The present invention pertains to an apparatus for counterbalancing unsymmetrically distributed centrifugal forces in a rotating body, and, in particular, to a balancing apparatus for counterbalancing an unbalanced batch of laundry being rotated at high speeds within a laundry machine for purposes of water extraction.
In contemporary laundry appliances, such as automatic washing machines and dryers, wherein clothes are washed and centrifuged in the washer and then transferred to the dryer for clothes drying, or in combination washer-dryers wherein clothes are washed, rinsed, spun dry and tumbled dry with the application of heat energy, the drying time required to dry the clothes is dependent on several factors, including the applied heat and the amount of moisture retained in the clothes at the commencement of the drying cycle. When washers are used without a complementary dryer and the washed clothes are line dried, the amount of moisture similarly impacts drying time. Thus, in order to reduce the drying time, the excess moisture of the clothes is desirably reduced before the drying cycle.
One technique frequently employed to extract water from the clothes is to provide a high rotating drum speed during the extraction part of the wash cycle to remove large amounts of water from the load prior to its tumble or line drying. One problem with such a spinning technique is that when a load or batch of clothes is introduced into the clothes basket or cylinder, the load is frequently distributed in such a manner that the center of mass of the loaded cylinder will not coincide with the cylinder axis, thereby producing an unbalanced centrifugal force which is directly proportional to the mass of the unbalanced portion of the total rotating mass, the square of the angular velocity of such unbalanced mass and the radius of the unbalanced mass from the axis of rotation of the cylinder.
Besides affecting the power input required to rotate the cylinder, an unbalanced condition may cause serious vibrations during cylinder rotation. The vibrations may be sufficiently great to actually cause the laundry machine to lift from its support and produce a violent movement of the machine which is colloquially referred to as "walking".
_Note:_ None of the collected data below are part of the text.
Lemma cached_new fs inode m a es data p inode' addr m' a' d :
  let e := entry_at inode' (pc_slot p) in
  cached fs inode m a es data -> zlength data = length es * NODE ->
  d <> [] -> zlength d <= NODE ->
  extended inode inode' es p -> fresh_buffer m a addr m' a' d ->
  (e_size e, e_removed e, e_buf_addr e, e_present e, e_dirty e) =
    (zlength d, 0, addr, 1, 1) ->
  cached fs inode' m' a' (es ++ [p]) (data ++ d).
Proof.
  intros e C Hfull Hd Hdl X B [= E1 E2 E3 E4 E5].
  destruct (app_new_piece data d (length es)) as [Hpl Hlen]; [done..|].
  assert (length (es ++ [p]) = S (length es)) as Hl by (rewrite length_app; cbn; lia).
  assert (forall q, q ∈ es -> entry_at inode' (pc_slot q) = entry_at inode (pc_slot q))
    as Hat by (intros q Hq; apply X; by apply X).
  assert (forall q, q ∈ es -> e_buf_addr (entry_at inode (pc_slot q)) <> addr) as Hnew.
  { intros q (j & Hq)%list_elem_of_lookup E. pose proof (fb_nonnull _ _ _ _ _ _ B).
    apply (fb_new _ _ _ _ _ _ B). rewrite <-E in *.
    by apply (po_live (ca_piece C j q Hq)). }
  split; try apply C; try apply X; try apply B.
  - by rewrite Hl.
  - rewrite (ex_policy _ _ _ _ X). apply C.
  - intros q [Hq|Hq]%elem_of_app.
    + destruct (ca_place C q Hq) as (?&?&?).
      pose proof (ex_next _ _ _ _ X (pc_place q)). split_and!; [done|done|lia].
    + apply list_elem_of_singleton in Hq as ->. split; [apply X|].
      rewrite (ex_next_eq _ _ _ _ X). rewrite (ex_off _ _ _ _ X) at 1.
      split; [apply C|lia].
  - assert (forall (j : nat) q, es !! j = Some q -> pc_place q = pc_place p ->
      pc_off q + NODE <= pc_off p) as Hb.
    { intros j q Hq E. rewrite (ex_off _ _ _ _ X), <-E.
      apply C. by eapply list_elem_of_lookup_2. }
    intros i j q r Hq Hr Hij E.
    apply lookup_app_Some in Hq as [Hq|[Hi' Hq]];
      apply lookup_app_Some in Hr as [Hr|[Hj' Hr]].
    + by eapply (ca_apart C i j).
    + apply list_lookup_singleton_Some in Hr as [_ <-]. left. by eapply Hb.
    + apply list_lookup_singleton_Some in Hq as [_ <-]. right. by eapply Hb.
    + apply list_lookup_singleton_Some in Hq as [? _].
      apply list_lookup_singleton_Some in Hr as [? _]. lia.
  - intros pl. pose proof (ca_next C pl).
    pose proof (ex_next _ _ _ _ X pl). lia.
  - intros i q [Hq|[Hi Hq]]%lookup_app_Some.
    + pose proof (lookup_lt_Some _ _ _ Hq) as Hi.
      destruct (app_other_piece data d i (length es)) as [Hpl' Hho]; [done..|].
      rewrite Hat by (by eapply list_elem_of_lookup_2).
      eapply piece_ok_same with m a.
      * destruct (ca_piece C i q Hq) as [? ? ? P4 P5].
        split; rewrite ?Hpl'; try done.
        -- destruct P4 as [|(?&?&?)]; [by left|right]. auto.
        -- destruct P5 as [|(?&?&?)]; [by left|right]. unfold stored.
           rewrite Hpl'. auto.
      * intros _ Hlv. split; [apply B; by right|by apply B].
    + apply list_lookup_singleton_Some in Hq as [Hi' <-].
      replace i with (length es) by lia. fold e.
      split; rewrite ?E1, ?E2, ?E3, ?E4, ?E5; try done; [|right|by left].
      * intros _. apply B. by left.
      * split_and!; [done|apply B|]. intros k Hk. rewrite Hpl in Hk.
        rewrite lookup_app_r by lia. rewrite <-(fb_data _ _ _ _ _ _ B k Hk).
        f_equal. lia.
  - intros i j q r Hq Hr Hij.
    apply lookup_app_Some in Hq as [Hq|[Hi' Hq]];
      apply lookup_app_Some in Hr as [Hr|[Hj' Hr]].
    + rewrite !Hat by (by eapply list_elem_of_lookup_2).
      by apply (ca_bufs C i j).
    + apply list_lookup_singleton_Some in Hr as [_ <-]. fold e. rewrite E3.
      rewrite Hat by (by eapply list_elem_of_lookup_2). intros _.
      apply Hnew. by eapply list_elem_of_lookup_2.
    + apply list_lookup_singleton_Some in Hq as [_ <-]. fold e. rewrite E3.
      rewrite Hat by (by eapply list_elem_of_lookup_2). intros _ E. symmetry in E.
      revert E. apply Hnew. by eapply list_elem_of_lookup_2.
    + apply list_lookup_singleton_Some in Hq as [? _].
      apply list_lookup_singleton_Some in Hr as [? _]. lia.
Qed.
To overcome these vibrational problems, previous laundry machines have employed a variety of tactics. For instance, some laundry machines operate at a sufficiently limited spin speed such that the unbalanced loads typically encountered during operation are insufficient to produce a sufficient amount of centrifugal force to lift the machine form its support and produce "walking" of the machine. Other machines reduce spin speeds upon sensing a severe vibration occurrence. While useful to some extent, these devices have the disadvantage of slowing the overall drying process as the rate at which water is extracted during the period of time in which they are operating is less than desired. Extra moisture retained in the clothes is therefore required to be removed either by a longer period of line drying or by additional consumption of heat energy in machine drying as a longer drying period is necessitated.
Other balancing mechanisms have suspended the entire laundry mechanism on a pivot along with an additional mass producing, dead weight within the enclosing cabinet on a complex spring system. The suspended system is permitted to vibrate within the cabinet in which it is enclosed, and the dead weight tends to reduce undesirable effects of the unbalanced centrifugal forces. A shortcoming of these designs is that, to accommodate the vibratory motion, the size of the clothes basket must be smaller for a given size cabinet, thereby reducing washer capacity.
Another technique for overcoming vibration tendencies of an eccentric loading within a rotating clothes basket is to selectively fill tanks provided around the periphery of the clothes basket with fluid to counterbalance the eccentric mass during certain portions of the rotation of the clothes basket. An assortment of devices intended to realize this technique are known, and representative devices are disclosed in U.S. Pat. Nos. 2,886,979, 3,119,773, 3,135,688, 3,190,447, 3,306,453 and 3,983,035. While perhaps having some utility to overcome vibrational problems, these devices are not without their shortcomings.
For example, while many prior art washers with balancing pockets perform balancing of the unbalanced load after a critical speed of the washer has been reached, for rotational speeds above a one gravity (one G) producing speed and below the critical speed, no balancing is performed. However, significant vibrations, especially with heavy loads such as blankets or pillows, are likely to occur at below critical speed. Consequently, the designers of these washers typically resorted to providing bulky dampening devices and an appreciable space between the wash tub and cabinet to allow for the vibrational movements or oscillations of the clothes basket and tub assembly caused by unsymmetrical centrifugal forces produced at below critical speed. These spaces undesirably increased the size of the washing machine or necessitated a smaller capacity clothes basket be used.
Another shortcoming of the prior art is that the components used to selectively introduce water into the appropriate balancing pockets are frequently complicated in design and assembly. As a result, installation and maintenance of the balancing apparatus may be time consuming and expensive.
Thus, it is desirable to provide a balancing system for a rotating apparatus which overcomes these and other shortcomings of the prior art.